Engineering of the FIX‐HSA fusion improves procoagulant activity and hFcRn binding. (A) Schematic representation of the designed fusion proteins of FIX and HSA connected via the cleavable linker ab. FIX is activated by proteolytic cleavage at the two cleavage sites indicated (R145‐A146 and R180‐V181). Simultaneous detachment of HSA is accomplished as the linker sequence (linker ab) contains an upstream–downstream combination of the two cleavage sites in FIX (R145‐V181). FIX‐HSA consists of wild‐type FIX and wild‐type HSA (upper panel). Padua‐QMP contains point mutations in FIX (R338L, Padua) and HSA (E505Q/T527M/K573P) as indicated in bold.

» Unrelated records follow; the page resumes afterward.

Definition list_delegations (project_id : string) : M (DelegationStore W) (list DelegationView) :=
  rows ← list_for_project project_id;
  mret (map (λ row, serialize row (capabilities_of (Dlg.executor_key row))) rows).

(** * Convergence *)

Record ConvergeCounts := { redispatched : nat; released : nat; reprojected : nat; failed : nat }.
Definition no_counts : ConvergeCounts :=
  {| redispatched := 0; released := 0; reprojected := 0; failed := 0 |}.

Definition converge_pending (row : ChannelDelegation) (fresh : DispatchFresh) (now : datetime)
    (counts : ConvergeCounts) : M (DelegationStore W) ConvergeCounts := λ s,
  match executor_of (Dlg.executor_key row) executors with
  | None => (_ ← flush row (release_row row) now; mret counts) s
  | Some executor =>
      let request := request_from_row row in
      match on_outside (ex_dispatch executor fresh request) s with
      | (Raise _, s') =>
          (row ← get_by_operation_id (Dlg.operation_id row);
           match row with
           | None => raise (not_found (Dreq.operation_id request))
           | Some row =>
               _ ← flush row (with_error DISPATCH_FAILED now row) now;
               mret {| redispatched := redispatched counts; released := released counts;
                       reprojected := reprojected counts; failed := S (failed counts) |}
           end) (rolled_back s s')
      | (Ret handle, s') =>
          (_ ← flush row (apply_handle handle now row) now;
           _ ← enqueue executor handle (plan_only_of (Dreq.metadata request));
           mret {| redispatched := S (redispatched counts); released := released counts;
                   reprojected := reprojected counts; failed := failed counts |}) s'
      end
  end.
(* ===== verification/DelegationProps.v ===== *)
(** What holds of delegations ([Delegation.v]): the shape of their rows and what no operation
    changes, what a dispatch leaves on each branch, the request a crash leaves to be dispatched
    again, and what a convergence settles. *)

From stdpp Require Import prelude gmap strings list fin_maps.
From Stdlib Require Import ZArith Lia.
From S2P Require Import Prelude PyLib Permissions SandboxScope Coding Executors Multica Governance Delegation.
Local Open Scope Z_scope.

(** * Rows *)

(** A lease has an owner; a delegation that was not dispatched has no handle. *)
Record sound_row (operation_id : string) (r : ChannelDelegation) : Prop := {
  sound_key : Dlg.operation_id r = operation_id;
  sound_fits : delegation_fits r = true;
  sound_executor : Dlg.executor_key r ∈ EXECUTOR_KEYS;
  sound_lease : Dlg.owner_token r = None ↔ Dlg.lease_expires_at r = None;
  sound_attempts : 0 <= Dlg.attempts r;
  sound_failed : Dlg.dispatch_state r ≠ DsFailed;
  sound_pending : Dlg.dispatch_state r = DsPending → has_handle r = false ∧ Dlg.result_summary r = None
}.

(** What was asked for never changes, attempts are counted up, and a delegation that was
    dispatched is never pending again. *)
Record evolves (r r' : ChannelDelegation) : Prop := {
  evolves_id : Dlg.id r' = Dlg.id r;
  evolves_operation : Dlg.operation_id r' = Dlg.operation_id r;
  evolves_project : Dlg.project_id r' = Dlg.project_id r;
  evolves_initiator : Dlg.initiator_run_id r' = Dlg.initiator_run_id r;
  evolves_executor : Dlg.executor_key r' = Dlg.executor_key r;
  evolves_task : Dlg.task r' = Dlg.task r;
  evolves_request : Dlg.request_json r' = Dlg.request_json r;
  evolves_creator : Dlg.created_by r' = Dlg.created_by r;
  evolves_created : Dlg.created_at r' = Dlg.created_at r;
  evolves_attempts : Dlg.attempts r <= Dlg.attempts r';
  evolves_pending : Dlg.dispatch_state r' = DsPending → Dlg.dispatch_state r = DsPending
}.

#[global] Instance evolves_preorder : PreOrder evolves.
Proof.
  split.
  - intros r. by split.
  - intros r r' r'' [] []. split; try congruence; [lia|tauto].
Qed.

Lemma merge_fresh row object :
  evolves row object → merge row object row = object.
Proof.
  intros []. destruct row, object. unfold merge. cbn in *. subst.
  f_equal; case_decide; congruence.
Qed.
Lemma transitions_lookup counts i prev cur :
  transitions counts !! i = Some (prev, cur) →
  counts !! i = Some prev ∧ counts !! S i = Some cur.
Proof.
  revert i. induction counts as [|c0 [|c1 counts] IH]; intros i; [done..|].
  rewrite transitions_cons. destruct i as [|i].
  - by intros [= -> ->].
  - intros H. by apply IH in H.
Qed.

Lemma growth_rates_lookup counts rates i rate :
  growth_rates counts = Ok rates → rates !! i = Some rate →
  ∃ t, valid_transitions counts !! i = Some t ∧ growth_rate t = Ok rate.
Proof.
  rewrite growth_rates_spec. unfold adjacent_growth_rates.
  intros H%traverse_Ok Hi.
  destruct (Forall2_lookup_r _ _ _ _ _ H Hi) as (t & Ht & Hr). eauto.
Qed.

Lemma growth_rates_positive counts rates i rate :
  Forall (λ c, 0 < c) counts →
  growth_rates counts = Ok rates → rates !! i = Some rate →
  ∃ prev cur,
    counts !! i = Some prev ∧ counts !! S i = Some cur ∧
    true_div (cur - prev) prev = Ok rate.
Proof.
  intros Hpos Hr Hi.
  destruct (growth_rates_lookup _ _ _ _ Hr Hi) as ([prev cur] & Ht & Hrate).
  unfold valid_transitions in Ht. rewrite filter_Forall_id in Ht.
  - apply transitions_lookup in Ht as [? ?]. by exists prev, cur.
  - eapply Forall_impl; [by apply (transitions_Forall (λ c, 0 < c))|].
    by intros ? [? _].
Qed.
(** * Elliptic-curve arithmetic of [lab4/ecc_logic.py]

    A shallow embedding of the module: Python integers are [Z] (unbounded,
    [%] and [//] are the floor operations [Z.modulo] and [Z.div]), raised
    exceptions are the [Raise] outcome of [result], and every [while] loop is a
    fuel-indexed [Fixpoint] whose fuel is computed from the loop's own bound. *)

From Stdlib Require Import ZArith List Bool Lia Znumtheory Zdivisibility Zcong.
From Stdlib Require Import Zmod.Zmod Sorted Field.
Import ListNotations.

#[local] Open Scope Z_scope.

(** ** Outcomes of a call *)

Inductive exn : Type :=
| ValueError
| RuntimeError
| TypeError
| ZeroDivisionError
| OverflowError.

(** [OutOfFuel] is not a Python outcome: it marks a loop model that stopped
    before the loop did, and is shown not to occur. *)
Inductive result (A : Type) : Type :=
| Ok (v : A)
| Raise (e : exn)
| OutOfFuel.

Arguments Ok {A} v.
Arguments Raise {A} e.
Arguments OutOfFuel {A}.

Definition bind {A B : Type} (r : result A) (k : A -> result B) : result B :=
  match r with
  | Ok v => k v
  | Raise e => Raise e
  | OutOfFuel => OutOfFuel
  end.

Notation "x <- r ;; k" := (bind r (fun x => k))
  (at level 61, r at next level, right associativity).
Notation "' pat <- r ;; k" := (bind r (fun v => let pat := v in k))
  (at level 61, pat pattern, r at next level, right associativity).

(** ** Helper functions *)

(** [extended_gcd]: the recursion is on [(b % a, a)]; [|b % a| < |a|], so
    [S |a|] levels are enough. *)
Fixpoint extended_gcd_rec (fuel : nat) (a b : Z) : result (Z * Z * Z) :=
  if a =? 0 then Ok (b, 0, 1)
  else
    match fuel with
    | O => OutOfFuel
    | S fuel' =>
        '(d, x1, y1) <- extended_gcd_rec fuel' (b mod a) a ;;
        let x := y1 - (b / a) * x1 in
        let y := x1 in
        Ok (d, x, y)
    end.

Definition extended_gcd (a b : Z) : result (Z * Z * Z) :=
  extended_gcd_rec (S (Z.abs_nat a)) a b.

(** [x % m] raises [ZeroDivisionError] when [m] is zero. *)
Definition py_mod (x m : Z) : result Z :=
  if m =? 0 then Raise ZeroDivisionError else Ok (x mod m).

Definition mod_inv (a m : Z) : result Z :=
  '(d, x, _) <- extended_gcd a m ;;
  if negb (d =? 1) then Raise ValueError
  else py_mod x m.

(** Three-argument [pow(base, e, m)] as the module calls it: a non-negative
    exponent and a modulus above 2. *)
Definition pow (base e m : Z) : Z := (base ^ e) mod m.

Definition legendre_symbol (a p : Z) : result Z :=
  if p <=? 2 then Raise ValueError
  else
    let a := a mod p in
    let ls := pow a ((p - 1) / 2) p in
    Ok (if negb (ls =? p - 1) then ls else -1).

(** [sorted(list(set(l)))]: the distinct elements in ascending order. *)
Fixpoint insert_uniq (v : Z) (l : list Z) : list Z :=
  match l with
  | [] => [v]
  | h :: tl =>
      if v <? h then v :: l
      else if v =? h then l
      else h :: insert_uniq v tl
  end.

Definition sorted_set (l : list Z) : list Z := fold_right insert_uniq [] l.

(** [range(lo, hi)] *)
Definition py_range (lo hi : Z) : list Z :=
  map (fun k => lo + Z.of_nat k) (seq 0 (Z.to_nat (hi - lo))).

(** [while Q % 2 == 0: S += 1; Q //= 2] *)
Fixpoint split_twos (fuel : nat) (Q s : Z) : result (Z * Z) :=
  if Q mod 2 =? 0 then
    match fuel with
    | O => OutOfFuel
    | S fuel' => split_twos fuel' (Q / 2) (s + 1)
    end
  else Ok (Q, s).

(** [while legendre_symbol(z, p) != -1: z += 1; if z >= p: raise RuntimeError] *)
Fixpoint find_non_residue (fuel : nat) (z p : Z) : result Z :=
  ls <- legendre_symbol z p ;;
  if negb (ls =? -1) then
    let z := z + 1 in
    if z >=? p then Raise RuntimeError
    else
      match fuel with
      | O => OutOfFuel
      | S fuel' => find_non_residue fuel' z p
      end
  else Ok z.

(** The inner [for i_pow in range(1, M)] with its [break]; the value is [i],
    still 0 when no square of [temp] reached 1. *)
Fixpoint least_i (p temp : Z) (rng : list Z) : Z :=
  match rng with
  | [] => 0
  | i_pow :: rest =>
      let temp := pow temp 2 p in
      if temp =? 1 then i_pow else least_i p temp rest
  end.

(** [while t != 1] of step 4; the value is the final [R]. *)
Fixpoint ts_loop (fuel : nat) (p M c t R : Z) : result Z :=
  if negb (t =? 1) then
    let i := least_i p t (py_range 1 M) in
    if i =? 0 then Ok R
    else
      match fuel with
      | O => OutOfFuel
      | S fuel' =>
          let exponent := Z.shiftl 1 (M - i - 1) in
          let b := pow c exponent p in
          let M := i in
          let c := pow b 2 p in
          let t := (t * c) mod p in
          let R := (R * b) mod p in
          ts_loop fuel' p M c t R
      end
  else Ok R.

Definition tonelli_shanks (n p : Z) : result (list Z) :=
  if p <=? 2 then Raise ValueError
  else
    let n := n mod p in
    if n =? 0 then Ok [0]
    else
      ls <- legendre_symbol n p ;;
      if negb (ls =? 1) then Ok []
      else if p mod 4 =? 3 then
        let x := pow n ((p + 1) / 4) p in
        Ok (sorted_set [x; p - x])
      else
        '(Q, s) <- split_twos (Z.to_nat (p - 1)) (p - 1) 0 ;;
        z <- find_non_residue (Z.to_nat p) 2 p ;;
        let M := s in
        let c := pow z Q p in
        let t := pow n Q p in
        let R := pow n ((Q + 1) / 2) p in
        R <- ts_loop (Z.to_nat M) p M c t R ;;
        Ok (sorted_set [R; p - R]).

(** ** Class [Point] *)

Definition opt_eqb (u v : option Z) : bool :=
  match u, v with
  | None, None => true
  | Some i, Some j => i =? j
  | _, _ => false
  end.

Definition is_none (u : option Z) : bool :=
  match u with None => true | Some _ => false end.

(** Arithmetic on an absent coordinate raises [TypeError]. *)
Definition need (u : option Z) : result Z :=
  match u with Some v => Ok v | None => Raise TypeError end.

Module Point.

Record t : Type := mk { x : option Z; y : option Z; a : Z; b : Z; p : Z }.

(** [is_on_curve], as [__init__] calls it: after the check [p > 2]. *)
Definition is_on_curve (self : t) : bool :=
  match x self, y self with
  | None, None => true
  | Some xv, Some yv =>
      let left := pow yv 2 (p self) in
      let right := (pow xv 3 (p self) + a self * xv + b self) mod p self in
      left =? right
  | _, _ => false
  end.

(** [Point(x, y, a, b, p)] *)
Definition init (x y : option Z) (a b p : Z) : result t :=
  let self := mk x y a b p in
  if is_none x && is_none y then Ok self
  else if p <=? 2 then Raise ValueError
  else if negb (is_on_curve self) then Raise ValueError
  else Ok self.

(** What the right operand of [==] and [+] can be. *)
Inductive operand : Type :=
| NoneVal
| PointVal (q : t)
| OtherVal (v : Z).

Definition eqb (self other : t) : bool :=
  opt_eqb (x self) (x other) && opt_eqb (y self) (y other) &&
  (a self =? a other) && (b self =? b other) && (p self =? p other).

(** [__eq__] *)
Definition eq (self : t) (other : operand) : bool :=
  match other with
  | NoneVal => is_none (x self) && is_none (y self)
  | OtherVal _ => false
  | PointVal q => eqb self q
  end.

(** [__neg__] *)
Definition neg (self : t) : result t :=
  match x self with
  | None => Ok self
  | Some _ =>
      yv <- need (y self) ;;
      ny <- py_mod (- yv) (p self) ;;
      init (x self) (Some ny) (a self) (b self) (p self)
  end.

(** [__add__] on two points, after the [isinstance] check. *)
Definition add_points (self other : t) : result t :=
  if negb (p self =? p other) || negb (a self =? a other)
     || negb (b self =? b other)
  then Raise ValueError
  else
    match x self, x other with
    | None, _ => Ok other
    | _, None => Ok self
    | Some x1, Some x2 =>
        let pm := p self in
        inverse <-
          (if x1 =? x2 then
             y2 <- need (y other) ;;
             ny <- py_mod (- y2) pm ;;
             Ok (opt_eqb (y self) (Some ny))
           else Ok false) ;;
        if inverse then init None None (a self) (b self) pm
        else
          l <-
            (if (x1 =? x2) && opt_eqb (y self) (y other) then
               if opt_eqb (y self) (Some 0) then Ok None
               else
                 y1 <- need (y self) ;;
                 num <- py_mod (3 * pow x1 2 pm + a self) pm ;;
                 den <- py_mod (2 * y1) pm ;;
                 inv <- mod_inv den pm ;;
                 l <- py_mod (num * inv) pm ;;
                 Ok (Some l)
             else
               y2 <- need (y other) ;;
               y1 <- need (y self) ;;
               num <- py_mod (y2 - y1) pm ;;
               den <- py_mod (x2 - x1) pm ;;
               inv <- mod_inv den pm ;;
               l <- py_mod (num * inv) pm ;;
               Ok (Some l)) ;;
          match l with
          | None => init None None (a self) (b self) pm
          | Some l =>
              y1 <- need (y self) ;;
              x3 <- py_mod (pow l 2 pm - x1 - x2) pm ;;
              y3 <- py_mod (l * (x1 - x3) - y1) pm ;;
              init (Some x3) (Some y3) (a self) (b self) pm
          end
    end.

(** [__add__] *)
Definition add (self : t) (other : operand) : result t :=
  match other with
  | PointVal q => add_points self q
  | _ => Raise TypeError
  end.

(** [while k > 0] of [__rmul__] *)
Fixpoint rmul_loop (fuel : nat) (k : Z) (res current : t) : result t :=
  if 0 <? k then
    match fuel with
    | O => OutOfFuel
    | S fuel' =>
        res <- (if k mod 2 =? 1 then add_points res current else Ok res) ;;
        current <- add_points current current ;;
        rmul_loop fuel' (k / 2) res current
    end
  else Ok res.

(** [__rmul__], for an integer scalar *)
Definition rmul (self : t) (k : Z) : result t :=
  if k <? 0 then Raise ValueError
  else
    O <- init None None (a self) (b self) (p self) ;;
    if k =? 0 then Ok O
    else if is_none (x self) then Ok O
    else rmul_loop (Z.to_nat k) k O self.

End Point.

(** ** Curve analysis *)

(** [while order <= max_iterations] with its [else]; the value is the order,
    [None] when the loop ended on its bound. *)
Fixpoint order_loop (fuel : nat) (G O current_point : Point.t)
    (order max_iterations : Z) : result (option Z) :=
  if order <=? max_iterations then
    match fuel with
    | 0%nat => OutOfFuel
    | S fuel' =>
        next_point <- Point.add_points current_point G ;;
        let order := order + 1 in
        let current_point := next_point in
        if Point.eq current_point (Point.PointVal O) then Ok (Some order)
        else order_loop fuel' G O current_point order max_iterations
    end
  else Ok None.

(** [find_order_brute_force]; [start_time] and [end_time] are the two readings
    of the clock, taken at the start and on leaving the loop. *)
Definition find_order_brute_force (start_time end_time : Z) (G : Point.t)
  : result (option Z * Z) :=
  if is_none (Point.x G) then Ok (Some 1, 0)
  else
    O <- Point.init None None (Point.a G) (Point.b G) (Point.p G) ;;
    let max_iterations := 2 * Point.p G + 2 in
    order <- order_loop (Z.to_nat max_iterations) G O G 1 max_iterations ;;
    Ok (order, end_time - start_time).

(** [float(n)] of a positive integer raises [OverflowError] from
    [2^1024 - 2^970] on: the largest double is [2^1024 - 2^971], and an
    integer half-way to [2^1024] or beyond rounds out of the range. *)
Definition float_overflows (n : Z) : bool := 2 ^ 1024 - 2 ^ 970 <=? n.

(** [discriminant] of [validate_curve] *)
Definition discriminant (a b p : Z) : Z :=
  (4 * pow a 3 p + 27 * pow b 2 p) mod p.
(** X2: [action.Server] is called at most once, and only on a configuration
    that names an output file and holds a credential, with the logger
    [setupLogger] made of the configuration the action started from. *)
Theorem server_called_on_checked_config c c0 conf lg :
  In (conf, lg) (serverCalls (calls (snd (runAction c c0)))) ->
  File (Target conf) <> "" /\
  Credentials (Target conf) <> [] /\
  lg = setupLogger c0 /\
  serverCalls (calls (snd (runAction c c0))) = [(conf, lg)].
Proof.
  paths; intros H; try contradiction;
    destruct H as [H|[]]; injection H as <- <-;
    (split; [apply eqb_empty_false; simpl; assumption|]);
    (split; [apply length_zero_false; simpl; assumption|]);
    split; reflexivity.
Qed.

(** X3: a run ends in one of two ways: with the call of [action.Server] and
    nothing logged, or with an error that is logged once, as the last thing
    the action does, and no call of [action.Server]. *)
Theorem logged_once_or_dispatched c c0 :
  (exists conf,
     serverCalls (calls (snd (runAction c c0))) = [(conf, setupLogger c0)] /\
     logEntries (calls (snd (runAction c c0))) = []) \/
  (exists e keyvals before,
     fst (runAction c c0) = Some e /\
     calls (snd (runAction c c0)) = before ++ [LogError keyvals] /\
     In (LogErr e) (map snd keyvals) /\
     logEntries before = [] /\
     serverCalls (calls (snd (runAction c c0))) = []).
Proof.
  paths;
    first
      [ left; eexists; split; reflexivity
      | right; eexists; eexists;
        first
          [ solve [ exists [CallSetupLogger c0]; simpl; repeat split; simpl; auto ]
          | solve [ exists [CallSetupLogger c0;
                            CallReadConfig (GetString c "hetzner.config") c0];
                    simpl; repeat split; simpl; auto ] ] ].
Qed.

(** X4: when [hetzner.config] is set, [readConfig] is called exactly once, on
    the value of the flag and the configuration the action started from,
    right after [setupLogger] and before any check. *)
Theorem readConfig_called_once_when_set c c0 :
  IsSet c "hetzner.config" = true ->
  exists rest,
    calls (snd (runAction c c0))
      = CallSetupLogger c0
        :: CallReadConfig (GetString c "hetzner.config") c0 :: rest /\
    readConfigCalls rest = [].
Proof.
  intros S. unfold runAction, outcome, serverAction, mergeConfigFile.
  rewrite S. paths; eexists; split; reflexivity.
Qed.

(** X5: [setupLogger] is called once, first, on the configuration the action
    started from: what [readConfig] merges later does not reach it. *)
Theorem logger_set_up_once_first c c0 :
  exists rest,
    calls (snd (runAction c c0)) = CallSetupLogger c0 :: rest /\
    setupLoggerCalls rest = [].
Proof. paths; eexists; split; reflexivity. Qed.


Lemma logEntries_app (a b : list Event) :
  logEntries (a ++ b) = logEntries a ++ logEntries b.
Proof.
  induction a as [|e a IH]; [reflexivity|].
  destruct e; simpl; rewrite IH; reflexivity.
Qed.

Lemma afterConfigMerge_no_log c c0 s1 :
  afterConfigMerge c c0 = Some s1 -> logEntries (calls s1) = [].
Proof.
  intros H. destruct (afterConfigMerge_inv _ _ _ H) as [[_ ->]|(_ & _ & ->)];
    reflexivity.
Qed.

Ltac rest_of_action M :=
  unfold runAction, outcome;
  rewrite (serverAction_from_merge _ _ _ M);
  unfold fromOutputFileCheck, checkOutputFile, handleCredentialFlags,
    checkAnyCredentials, call_Server, logError, when, bind, pure, return_,
    getCfg, setCfg, emit, fromFlags, flagCredential;
  simpl;
  repeat match goal with
    | |- context [if ?b then _ else _] => destruct b eqn:?; simpl
    end.

(** X6: the action changes the configuration in one way only: when both
    credential flags are set it appends their credential.  The
    configuration [action.Server] receives is the one the config file merge
    left, with the credentials of the merge first, in their order. *)
Theorem action_only_appends_flag_credential c c0 s1 conf lg :
  afterConfigMerge c c0 = Some s1 ->
  In (conf, lg) (serverCalls (calls (snd (runAction c c0)))) ->
  Server conf = Server (cfg s1) /\
  Logs conf = Logs (cfg s1) /\
  File (Target conf) = File (Target (cfg s1)) /\
  Refresh (Target conf) = Refresh (Target (cfg s1)) /\
  Credentials (Target conf) = Credentials (Target (cfg s1)) ++ fromFlags c.
Proof.
  intros M. pose proof (afterConfigMerge_no_server _ _ _ M) as N.
  rest_of_action M; rewrite ?serverCalls_app, ?N; simpl;
    intros H; try contradiction;
    destruct H as [H|[]]; injection H as <- <-; simpl;
    rewrite ?app_nil_r; repeat split; reflexivity.
Qed.

(** X7: the emptiness checks are for the credential of the flags only: when
    the two flags are not both set, any credentials the config file
    merged, whatever they hold, take the run into [action.Server], on the
    configuration as merged. *)
Theorem config_credentials_not_validated c c0 s1 :
  afterConfigMerge c c0 = Some s1 ->
  File (Target (cfg s1)) <> "" ->
  IsSet c "hetzner.username" && IsSet c "hetzner.password" = false ->
  Credentials (Target (cfg s1)) <> [] ->
  serverCalls (calls (snd (runAction c c0))) = [(cfg s1, setupLogger c0)] /\
  logEntries (calls (snd (runAction c c0))) = [] /\
  fst (runAction c c0) = foreign (snd (action_Server (cfg s1) (setupLogger c0))).
Proof.
  intros M F B N. pose proof (afterConfigMerge_no_server _ _ _ M) as S.
  pose proof (afterConfigMerge_no_log _ _ _ M) as L.
  unfold runAction, outcome. rewrite (serverAction_from_merge _ _ _ M).
  unfold fromOutputFileCheck, bind.
  rewrite (checkOutputFile_given _ _ F), (handleCredentialFlags_skip _ _ _ B),
    (checkAnyCredentials_some _ _ N), call_Server_eq.
  simpl. rewrite serverCalls_app, logEntries_app, S, L. repeat split.
Qed.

According to Human Gene Variation Society (HGVS) nomenclature,⁶⁰ the corresponding positions/substitutions are R191‐A192/R226‐R227 (activation sites) and R384L (Padua variant) for FIX, and E529Q/T551M/K597P for the QMP variant. Created with Biorender.com. (B) Representative procoagulant activity of serial dilutions of purified fusion proteins, evaluated by aPTT‐based assays. The resulting specific activity is reported (inset). (C) Binding of titrated amounts of purified fusion proteins to immobilised hFcRn at pH 5·5. Results are reported as mean ± standard deviation of duplicates from one representative experiment. (D–F) Representative sensorgrams showing binding of serial dilutions (0–4 µM) of monomeric hFcRn injected over immobilised (~200 RU) fusion proteins at pH 5·5. AP, activation peptide; aPTT, activated partial thromboplastin time; DI, domain I; DII, domain II; DIII, domain III; EGF1 epidermal growth factor‐like domain 1, EGF2, epidermal growth factor‐like domain 2; FIX, factor IX; GLA, gamma‐carboxyglutamic acid domain; HSA, human serum albumin; hFcRn, human neonatal Fc receptor.